This blog focuses on the ZOODLE word ‘VIRUS’.
One Health Poultry Hub investigators are researching the avian influenza virus for safer poultry production and healthier chickens and people.
- Viruses are obligate intracellular PARASITES. This means that to reproduce they need to get inside cells. Once inside they can exist in harmony with no adverse effects on the cell – or they can go on to cause disease.
- Avian influenza – commonly known as ‘bird flu’ – is caused by avian influenza viruses (AIVs). Influenza viruses are very small indeed with diameters ranging from 80 to 120 billionths of a metre (80-120 nanometres) … and now for the technical bit …
- AIVs are enveloped, negative sense, single-stranded RNA viruses classified within the genus Alphainfluenzavirus, family Orthomyxoviridae. AIV genomes are made up of:
– eight segments of RNA,
– totalling approximately 13,500 nucleotides,
– that encode at least 10 ‘core’ proteins,
– with some strains making up to 18 different proteins by using alternate reading frames.
- AIVs are subtyped according to their surface glycoproteins – the haemagglutinin and neuraminidase. There are 16 different avian haemagglutinins and nine neuraminidases described and they are critical for virus entry and exit from the host cell; they are also the main targets for effective IMMUNE RESPONSES to these viruses.
- What happens when an animal is infected with AIVs depends upon both host (the animal infected) and viral factors. From a host perspective, this can include age, immune status, nutritional status and the presence of pre-existing infections. From a viral perspective this is harder to define although certain genetic signatures in several virus genes have been identified that associate with host adaptation and virulence.
- For infection of poultry, AIVs are classified into one of two categories: low pathogenicity or high pathogenicity. PATHOGENICITY refers to the virus’s ability to cause disease.
- The low path/high path (as scientists tend to term it) distinction refers specifically to a genetic signature within a region of the haemagglutin (called the cleavage site). This signature is a major factor contributing to DISEASE outcome – low path viruses are restricted in their location whereas high path viruses rapidly spread throughout the host.
- Infection of birds with low path AIV generally causes mild respiratory or gut disease, decreased egg production and only rarely death. However, occasionally a more invasive disease is caused, despite the low path cleavage signature, resulting in moderate to high levels of mortality in domestic fowl.
- Infection with high path AIVs causes severe acute systemic disease with sudden-onset HIGH FLOCK MORTALITY in farmed birds, including chickens.
- The outcome of infections in wild birds with AIVs is hard to predict. Some avian species can tolerate infection with high path AIVs and they may excrete (and spread) virus but not get ill. In contrast other wild bird species are highly susceptible to high path AIVs and succumb with high mortality levels.
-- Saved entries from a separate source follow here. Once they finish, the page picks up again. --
Lemma mset_loop_words fuel l pairs :
  (length l < fuel)%nat →
  mset_loop fuel l pairs =
  match pair_up (words l) with
  | Some q => Ok (pairs ++ q)
  | None => Err (SyntaxError (str "MSET requires matching key-value pairs"))
  end.
Proof.
  revert l pairs; induction fuel as [|fuel IH]; intros l pairs Hf; [lia|].
  cbn [mset_loop]. destruct (words l) as [|w ws] eqn:E.
  { rewrite (trim_words_nil l E). simpl. by rewrite app_nil_r. }
  destruct (trim_split_word l w ws E) as (r & H1 & H2 & H3 & H4 & H5).
  rewrite H1, H2, H4. destruct ws as [|v ws].
  { by rewrite (trim_words_nil r H3). }
  destruct (trim_split_word r v ws H3) as (r' & G1 & G2 & G3 & G4 & G5).
  rewrite G1, G2, IH, G3 by lia. cbn [pair_up].
  destruct (pair_up ws); [|done]. simpl. by rewrite <- app_assoc.
Qed.

Lemma parse_mset_bytes_words rest : parse_mset_bytes rest = mset_tokens (words rest).
Proof.
  unfold parse_mset_bytes. rewrite is_empty_trim, mset_loop_words, words_trim by lia.
  case_bool_decide as E; [by rewrite E|]. unfold mset_tokens.
  destruct (words rest) as [|k [|v ws]]; [done..|].
  cbn [pair_up]. by destruct (pair_up ws).
Qed.

Lemma no_args_trim usage c rest :
  (if negb (is_empty (trim rest)) then Err (SyntaxError usage) else Ok c) =
  no_args usage c (words rest).
Proof.
  rewrite is_empty_trim. case_bool_decide as E; simpl; [by rewrite E|].
  by destruct (words rest).
Qed.

Lemma parse_bytes_tokens input : parse_bytes input = parse_tokens (words input).
Proof.
  unfold parse_bytes. take_word input; [done|].
  rewrite parse_get_bytes_words, parse_set_bytes_words, parse_del_bytes_words,
    parse_incr_bytes_words, !parse_single_key_bytes_words, parse_expire_bytes_words,
    !no_args_trim, parse_mget_bytes_words, parse_mset_bytes_words.
  cbn [parse_tokens token_table table_lookup].
  repeat (case_match; [done|]). done.
Qed.

(** * Printing words *)

Lemma words_unwords ws :
  Forall (λ w, w ≠ [] ∧ no_ws w) ws → words (unwords ws) = ws.
Proof.
  induction 1 as [|w ws [Hne Hw] Hws IH]; [done|].
  destruct ws as [|w' ws].
  - cbn [unwords]. rewrite <- (app_nil_r w) at 1. by rewrite words_word.
  - cbn [unwords] in *. rewrite words_word; [|done..].
    f_equal. simpl. exact IH.
Qed.
(** Any other lifetime is lost: [PX 0], less than a millisecond, or so many milliseconds that the
    cast to [i64] is not positive.  The replayed key then has no deadline. *)
Theorem aof_replay_unbounds k v d w :
  key_ok k → value_ok v → i64 (as_millis d) ≤ 0 → max_keys (eng w) = 0 →
  replay_aof (Ok (log_of [CSet k v (Some d)])) w =
  (dispatch_all [CSet k v None];; mret (Ok 1)) w.
Proof.
  intros Hk Hv Hd Hw. unfold replay_aof. unfold mbind at 1, st_bind at 1.
  pose proof (replay_log [CSet k v (Some d)] [] 0 w (length (log_of [CSet k v (Some d)]))) as H.
  rewrite app_nil_r in H. rewrite H; [|by constructor; [|constructor]|done]. clear H.
  change (filter _ [CSet k v (Some d)]) with [CSet k v (Some d)].
  cbn [apply_all dispatch_all apply_logged dispatch logged_ttl make_entry]. unfold restore_entry.
  rewrite (proj2 (Z.ltb_ge 0 _)) by done.
  change (kv_set k) with (set k : _ → ST EW _).
  unfold entry_new, now, mbind, st_bind, mret, st_ret. cbn. by rewrite set_unlimited by done.
Qed.
(** Two appends that both find the batch full: the first to be batched may be the last to be
    written again. *)
Lemma filled_batches_run e1 e2 a :
  fsync_policy a = Always → (4096 ≤ length (batch_buffer a) + length e1)%nat →
  ∃ a', task_run (fill_turns 0 ++ fill_turns 1 ++ drain_turns 1 ++ drain_turns 0)
    (start_calls [AppendLock e1; AppendLock e2] a) = Some (mkTasks [Idle; Idle] (unlocked a')) ∧
    file a' = written a ++ e1 ++ e2 ++ e2 ++ e1 ∧ batch_buffer a' = [].
Proof.
  intros Hp Hlen. unfold start_calls. rewrite <- (app_nil_r (drain_turns 0)).
  rewrite (fill_run _ 0 _ e1) by done. rewrite (fill_run _ 1 _ e2); [|done|].
  2: { cbn [batch_buffer set_batch]. rewrite length_app. lia. }
  rewrite (drain_run _ 1 _ e2) by done. rewrite (drain_run _ 0 _ e1); [|done|].
  2: { cbn. by match goal with |- fsync_policy (drain_batch ?b) = _ => destruct (policy_kept b [] []) as (_ & -> & _) end. }
  eexists. split; [reflexivity|]. cbn [file sync_all write_all batch_buffer].
  set (b := set_batch _ _). set (c := sync_all _). destruct (drain_batch_file c) as [-> ->].
  split; [|done]. unfold written. cbn [file batch_buffer c sync_all write_all].
  destruct (drain_batch_file b) as [-> ->]. unfold written, b. cbn. rewrite app_nil_r, <- !app_assoc.
  by rewrite app_assoc.
Qed.

Section order.
Context {M : Type} {DM : DashMap bytes ValueEntry M} {CL : Clock} {IT : Itoa}.
Abbreviation EW := (World (DashMapEngine M)).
- What risk do AIVs pose to people? When AIVs replicate, like most RNA viruses they are prone to ‘mutate’ (change) genetically. This means changes are introduced frequently, contributing to constant genetic evolution. Where this occurs in genes coding for the haemagglutin or neuraminidase, this is known as genetic drift. If co-infection of a single cell with two different AIVs happens (and it does) the genetic material may get mixed up so when new viruses are packaged up and released, they can contain a mix of genes coming from either of the infecting viruses. This is termed genetic reassortment and if it involves swapping of genes encoding haemagglutinin or neuraminidase it is known as antigenic shift, an occurrence that can result in the emergence of a virus to which there is little or no pre-existing IMMUNITY within populations.
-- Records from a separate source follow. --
(* ===== verification/Session.v ===== *)
(** [src/server/session.rs]: what a connection does with the bytes it receives.

    The network is a list of events, one per turn of the read loop; what is sent is returned
    in order.  The state is the shared world and the shared append-only file. *)

From S2P Require Import Prelude RustStd Crates Domain Parser ParserBorrowed Metrics World Engine.
From S2P Require Import Response Dispatcher Aof.

Definition MAX_READ_BUF : Z := 1024 * 1024.
Definition MAX_WRITE_BUF : Z := 1024 * 1024.

(** [Buf::advance] panics past the end. *)
Definition advance (n : nat) (buf : bytes) : outcome bytes :=
  if (n <=? length buf)%nat then Val (drop n buf) else Panic.

(** [skip_to_newline] *)
Definition skip_to_newline {MC : Memchr} (buf : bytes) : bytes :=
  match memchr LF buf with
  | Some pos => drop (pos + 1) buf
  | None => []
  end.

(** One turn of the read loop: the outcome of the read ([Ok(n)] with its [n] bytes, none at
    the end of the stream), and whether the flush that may follow succeeds in time. *)
Inductive NetRead : Type :=
| ReadData (data : bytes)
| ReadFailed
| ReadTimedOut.
Record NetEvent : Type := mkEvent { net_read : NetRead; write_ok : bool }.

Section session.
Context {M : Type} {DM : DashMap bytes ValueEntry M} {CL : Clock} {IT : Itoa} {MC : Memchr}.
Abbreviation EW := (World (DashMapEngine M)).

(** The world and the append-only file. *)
Record SWorld : Type := mkSWorld { sw : EW; aof : option AofWriter }.

Definition lift_w {A} (c : ST EW A) : ST SWorld A :=
  λ s, let '(o, w) := c (sw s) in (o, mkSWorld w (aof s)).
Definition lift_o {A} (o : outcome A) : ST SWorld A := λ s, (o, s).

(** [write_response] *)
Definition write_response (response : Response) (buf : bytes) (is_resp : bool) : bytes :=
  if is_resp then write_to_resp response buf else write_to response buf.

(** [aof_writer.append_raw(&entry)], its error ignored; two readings of the clock are set
    aside for it. *)
Definition append_entry (entry : bytes) : ST SWorld () :=
  λ s, match aof s with
       | None => (Val tt, s)
       | Some a =>
           let w := sw s in
           (Val tt, mkSWorld (mkWorld (eng w) (2 + tick w) (met w) (loc w))
                      (Some (append_raw entry (clk (tick w)) (clk (1 + tick w)) a)))
       end.

Definition aof_open : ST SWorld bool := λ s, (Val (bool_decide (is_Some (aof s))), s).

(** The entry to log for a command, if the file is open and the command writes. *)
Definition aof_entry_for (writes : bool) (entry : option bytes) : ST SWorld (option bytes) :=
  b ← aof_open; mret (if b && writes then entry else None).

Definition append_opt (entry : option bytes) : ST SWorld () :=
  match entry with Some e => append_entry e | None => mret tt end.

(** The metrics of a RESP command and of an inline one. *)
Definition record_resp (ct : CommandType) (response : Response) : ST SWorld () :=
  lift_w (
    ml ← get_metrics;
    let ml := record_command ct ml.1 ml.2 in
    let ml := match ct, response with
              | TGet, RValue (Some _) => record_hit ml.1 ml.2
              | TGet, RValue None => record_miss ml.1 ml.2
              | _, _ => ml
              end in
    let ml := if is_success response then ml else record_error ml.1 ml.2 in
    put_metrics ml).

Definition record_inline (ct : CommandType) : ST SWorld () :=
  lift_w (ml ← get_metrics; put_metrics (record_command ct ml.1 ml.2)).

(** ** The full path *)

(** A complete RESP command: log entry, dispatch, metrics, append, response. *)
Definition exec_resp (metrics_enabled : bool) (cmd : Command) (write_buf : bytes) :
    ST SWorld bytes :=
  entry ← aof_entry_for (is_write cmd) (to_aof_entry cmd);
  response ← lift_w (dispatch cmd);
  (if metrics_enabled then record_resp (command_type cmd) response else mret tt);;
  (if is_success response then append_opt entry else mret tt);;
  mret (write_response response write_buf true).

(** A complete inline command. *)
Definition exec_inline (metrics_enabled : bool) (cmd : ParsedCommand) (write_buf : bytes) :
    ST SWorld bytes :=
  entry ← aof_entry_for (parsed_is_write cmd) (parsed_to_aof_entry cmd);
  write_buf ← lift_w (dispatch_to_buffer (to_owned cmd) write_buf false);
  (if metrics_enabled then record_inline (parsed_command_type cmd) else mret tt);;
  append_opt entry;;
  mret write_buf.

(** The replies to a line that does not parse. *)
Definition syntax_reply : Response := RError (Response.SyntaxError (str "syntax error")).
Definition unknown_reply : Response := RError (Response.UnknownCommand (str "unknown command")).

(** The inner loop over the frames of a RESP buffer.  A loop that is not over after its last turn is
    [Stuck]; every turn but the last drops a byte of the buffer, and [batch_loops_terminate] in file
    BatchEnds shows that the turns it is given are enough. *)
Fixpoint resp_loop (exec : Command → bytes → ST SWorld bytes) (fuel : nat)
    (read_buf write_buf : bytes) : ST SWorld (bytes * bytes) :=
  match fuel with
  | O => lift_o Stuck
  | S fuel =>
      frame ← lift_o (try_parse_frame read_buf);
      match frame with
      | Ok (Complete consumed command) =>
          read_buf ← lift_o (advance consumed read_buf);
          write_buf ← exec command write_buf;
          resp_loop exec fuel read_buf write_buf
      | Ok (Skip consumed) =>
          read_buf ← lift_o (advance consumed read_buf);
          resp_loop exec fuel read_buf write_buf
      | Ok Incomplete => mret (read_buf, write_buf)
      | Err (Parser.SyntaxError _) =>
          resp_loop exec fuel (skip_to_newline read_buf) (write_to_resp syntax_reply write_buf)
      | Err (Parser.UnknownCommand _) =>
          resp_loop exec fuel (skip_to_newline read_buf) (write_to_resp unknown_reply write_buf)
      | Err EmptyCommand => mret (read_buf, write_buf)
      end
  end.

(** The inner loop over the lines of an inline buffer, full path. *)
Fixpoint inline_loop (metrics_enabled : bool) (fuel : nat) (read_buf write_buf : bytes) :
    ST SWorld (bytes * bytes) :=
  match fuel with
  | O => lift_o Stuck
  | S fuel =>
      match parse_inline_borrowed read_buf with
      | Ok (BComplete consumed command) =>
          rest ← lift_o (advance consumed read_buf);
          write_buf ← exec_inline metrics_enabled command write_buf;
          inline_loop metrics_enabled fuel rest write_buf
      | Ok (BSkip consumed) =>
          rest ← lift_o (advance consumed read_buf);
          inline_loop metrics_enabled fuel rest write_buf
      | Ok BIncomplete => mret (read_buf, write_buf)
      | Err (Parser.SyntaxError _) =>
          inline_loop metrics_enabled fuel (skip_to_newline read_buf)
            (write_to syntax_reply write_buf)
      | Err (Parser.UnknownCommand _) =>
          inline_loop metrics_enabled fuel (skip_to_newline read_buf)
            (write_to unknown_reply write_buf)
      | Err EmptyCommand => mret (read_buf, write_buf)
      end
  end.

(** ** The fast path *)

Definition exec_fast (cmd : Command) (write_buf : bytes) : ST SWorld bytes :=
  response ← lift_w (dispatch cmd); mret (write_response response write_buf true).

(** The inline loop of the fast path: an offset into the buffer, which an error shifts from
    its start. *)
Fixpoint fast_inline_loop (fuel : nat) (read_buf : bytes) (offset : nat) (write_buf : bytes) :
    ST SWorld (bytes * nat * bytes) :=
  match fuel with
  | O => lift_o Stuck
  | S fuel =>
      rest ← lift_o (slice_from read_buf offset);
      match parse_inline_borrowed rest with
      | Ok (BComplete consumed command) =>
          write_buf ← lift_w (dispatch_fast command write_buf);
          fast_inline_loop fuel read_buf (offset + consumed) write_buf
      | Ok (BSkip consumed) => fast_inline_loop fuel read_buf (offset + consumed) write_buf
      | Ok BIncomplete => mret (read_buf, offset, write_buf)
      | Err (Parser.SyntaxError _) =>
          fast_inline_loop fuel (skip_to_newline read_buf) offset (write_to syntax_reply write_buf)
      | Err (Parser.UnknownCommand _) =>
          fast_inline_loop fuel (skip_to_newline read_buf) offset
            (write_to unknown_reply write_buf)
      | Err EmptyCommand => mret (read_buf, offset, write_buf)
      end
  end.

(** ** The connection *)

(** One batch: every complete frame of the buffer, in the protocol of its first byte. *)
Definition full_batch (metrics_enabled : bool) (read_buf write_buf : bytes) :
    ST SWorld (bytes * bytes) :=
  let fuel := S (length read_buf) in
  if bool_decide (head read_buf = Some Byte.x2a)
  then resp_loop (exec_resp metrics_enabled) fuel read_buf write_buf
  else inline_loop metrics_enabled fuel read_buf write_buf.

Definition fast_batch (read_buf write_buf : bytes) : ST SWorld (bytes * bytes) :=
  let fuel := S (length read_buf) in
  if bool_decide (head read_buf = Some Byte.x2a)
  then resp_loop exec_fast fuel read_buf write_buf
  else
    r ← fast_inline_loop fuel read_buf 0 write_buf;
    let '(read_buf, offset, write_buf) := r in
    read_buf ← lift_o (advance offset read_buf);
    mret (read_buf, write_buf).

(** The read loop: read, process a batch, flush; the bytes sent so far are in [sent].  Only
    the full path is [timed]: the fast one has no read timeout and keeps waiting. *)
Fixpoint session_loop (timed : bool) (batch : bytes → bytes → ST SWorld (bytes * bytes))
    (events : list NetEvent) (read_buf write_buf sent : bytes) : ST SWorld bytes :=
  match events with
  | [] => mret sent
  | ev :: events =>
      match net_read ev with
      | ReadFailed | ReadData [] => mret sent
      | ReadTimedOut =>
          if timed then mret sent else session_loop timed batch events read_buf write_buf sent
      | ReadData data =>
          let read_buf := read_buf ++ data in
          if MAX_READ_BUF <? Z.of_nat (length read_buf) then mret sent
          else
            r ← batch read_buf write_buf;
            let '(read_buf, write_buf) := r in
            if MAX_WRITE_BUF <? Z.of_nat (length write_buf) then mret sent
            else if is_empty write_buf then session_loop timed batch events read_buf write_buf sent
            else if negb (write_ok ev) then mret sent
            else session_loop timed batch events read_buf [] (sent ++ write_buf)
      end
  end.

(** [handle_session]: the fast path serves a connection without append-only file, metrics and
    write timeout. *)
Definition handle_session (write_timeout : Duration) (metrics_enabled : bool)
    (events : list NetEvent) : ST SWorld bytes :=
  (if metrics_enabled then
     lift_w (ml ← get_metrics; put_metrics (connection_opened ml.1, ml.2)) else mret tt);;
  has_aof ← aof_open;
  let use_write_timeout := 0 <? as_secs write_timeout in
  sent ← (if negb has_aof && negb metrics_enabled && negb use_write_timeout
          then session_loop false fast_batch events [] [] []
          else session_loop true (full_batch metrics_enabled) events [] [] []);
  (if metrics_enabled then
     lift_w (ml ← get_metrics; put_metrics (connection_closed ml.1, ml.2)) else mret tt);;
  mret sent.
End session.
- The ZOONOTIC RISK (i.e., risk of spread to humans) from AIVs depends on multiple factors, including further reassortment between viruses that were already reassorted and established in non-bird populations (usually pigs or people). The global risk of these viruses is assessed through One Health linkages between the medical and veterinary sectors. Here, virus emergence is tracked to enable rapid development of appropriate vaccines for people. Vaccination in poultry is variable at global level with widespread use in particular among Asian countries with focus on H5 and H9 strains. Elsewhere use of vaccination is more limited in poultry, although the recent high path outbreaks, seen across the UK, Europe and North America may be the game changer that leads to poultry vaccination being considered in these regions.